Little more than half (59%) of those surveyed customize the information gathered to cross-sell other products or services, according to the study conducted by Northwestern University.
Even if research tells a company about the likes and dislikes of a particular customer, for example, it isn't likely to take those preferences into account in its marketing efforts.
Part of the problem: The data collected are so fragmented that the pieces aren't put together.
"You need to combine behavioral data and attitudinal data to fully understand customer prospects in the marketplace," said Don Schultz, a professor at Northwestern University's Medill School of Journalism and a senior partner at Targetbase Marketing, Irving, Texas. "Few organizations are gathering both, [and] less than a third of organizations even talk about capturing the two."
Over the past decade, behaviorists essentially have dominated in direct marketing, opined Mr. Schultz, collecting more data about behavior, including purchasing patterns. That's because such data generally are abundant and less costly to manage.
As a result, analysts and technologists have driven business decisions, he said.
On the other hand, attitudinal data-including consumers' feelings, awareness and recognition of brands-often have taken a back seat, Mr. Schultz said.
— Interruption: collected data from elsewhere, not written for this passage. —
(** C21: whatever the planning stages do, the history that the loop returns
    replays: starting from the initial knobs, every record is either a justified
    rejection that changes nothing or a proposal all of whose changes the policy
    admitted for the knobs at that point, applied to give the next knobs; the
    last knobs are the final ones, and the accepted proposals are numbered from
    1 and are as many as the budget they used. *)
Theorem refinement_audited `{SerdeJson} {P} `{CompilerPipeline P} fuel s p r p' :
  fresh_state s -> run_refinement_loop fuel s p = (Ok r, p') ->
  exists n, audited s r.(res_state).(history).(proposals) r.(res_state).(knobs) n
    /\ r.(res_state).(accepted_iters_remaining) = s.(accepted_iters_remaining) - n
    /\ 0 <= n <= s.(accepted_iters_remaining).
Proof.
  intros Hs (n & _ & Hi)%run_inv; [|done]. exists n.
  destruct (inv_accepted _ _ Hi) as (?&?&?). simpl in *.
  split; [apply (inv_audit _ _ Hi)|lia].
Qed.

(** C11: a run keeps the repair policy: bounds, locks and stage ceilings are those
    it started with, every knob group is a monotone successor of the initial
    one, knobs within their bounds stay within them, locked knobs and, under
    invariant observability, the trace knobs are untouched, no override is
    dropped, and no value is forced to be recomputed that is not pure. *)
Theorem refinement_respects_policy `{SerdeJson} {P} `{CompilerPipeline P} fuel s p r p' :
  fresh_state s -> run_refinement_loop fuel s p = (Ok r, p') ->
  policy_kept s.(observability) s.(recompute_purity) s.(knobs) r.(res_state).(knobs).
Proof.
  intros Hs (n & _ & Hi)%run_inv; [|done]. eapply audited_policy_kept, (inv_audit _ _ Hi).
Qed.

(** C22: the budgets count exactly: each stage ran as often as its ceiling fell,
    all runs together as often as the global budget fell, and no counter passed
    its initial value. *)
Theorem refinement_accounts `{SerdeJson} {P} `{CompilerPipeline P} fuel s p r p' :
  fresh_state s -> run_refinement_loop fuel s p = (Ok r, p') ->
  (forall stage, 0 <= runs_of r.(res_state) stage
     /\ runs_of r.(res_state) stage
        = remaining s.(stage_iters_remaining) stage
          - remaining r.(res_state).(stage_iters_remaining) stage)
  /\ total_runs r.(res_state)
     = s.(global_iters_remaining) - r.(res_state).(global_iters_remaining)
  /\ 0 <= r.(res_state).(global_iters_remaining) <= s.(global_iters_remaining).
Proof.
  intros Hs (n & _ & Hi)%run_inv; [|done].
  destruct (inv_global _ _ Hi) as [Hg Hg0]. simpl in *.
  assert (Ht : 0 <= total_runs (res_state r)).
  { unfold total_runs. simpl. pose proof (fun st => proj1 (proj2 (inv_runs _ _ Hi st))) as Hr.
    simpl in Hr.
    pose proof (Hr RangePlan). pose proof (Hr StoragePlan). pose proof (Hr SramPagePlan).
    pose proof (Hr RomWindowPlan). pose proof (Hr OverlayPlan). pose proof (Hr ArenaPlan).
    pose proof (Hr GbSchedIr). pose proof (Hr ResourceStateValidation). lia. }
  split; [|lia]. intros stage. destruct (inv_runs _ _ Hi stage) as (?&?&?). simpl in *. lia.
Qed.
"You cannot understand return on customer investment unless you understand why they're doing what they're doing," he said.
The study suggests those marketers that use behavioral and attitudinal data tend to have a higher return on sales.
"We're looking at an investment model of what are customers worth, what are you willing to invest and how much do you get back," he noted.
The findings, released last week at the Direct Marketing Association's annual conference in San Francisco, are from a survey conducted by telephone interviews this past summer.
"What we're trying to do is explain behavior," Mr. Schultz said. "Cracking the code [on the effective use of behavioral and attitudinal information] is critical."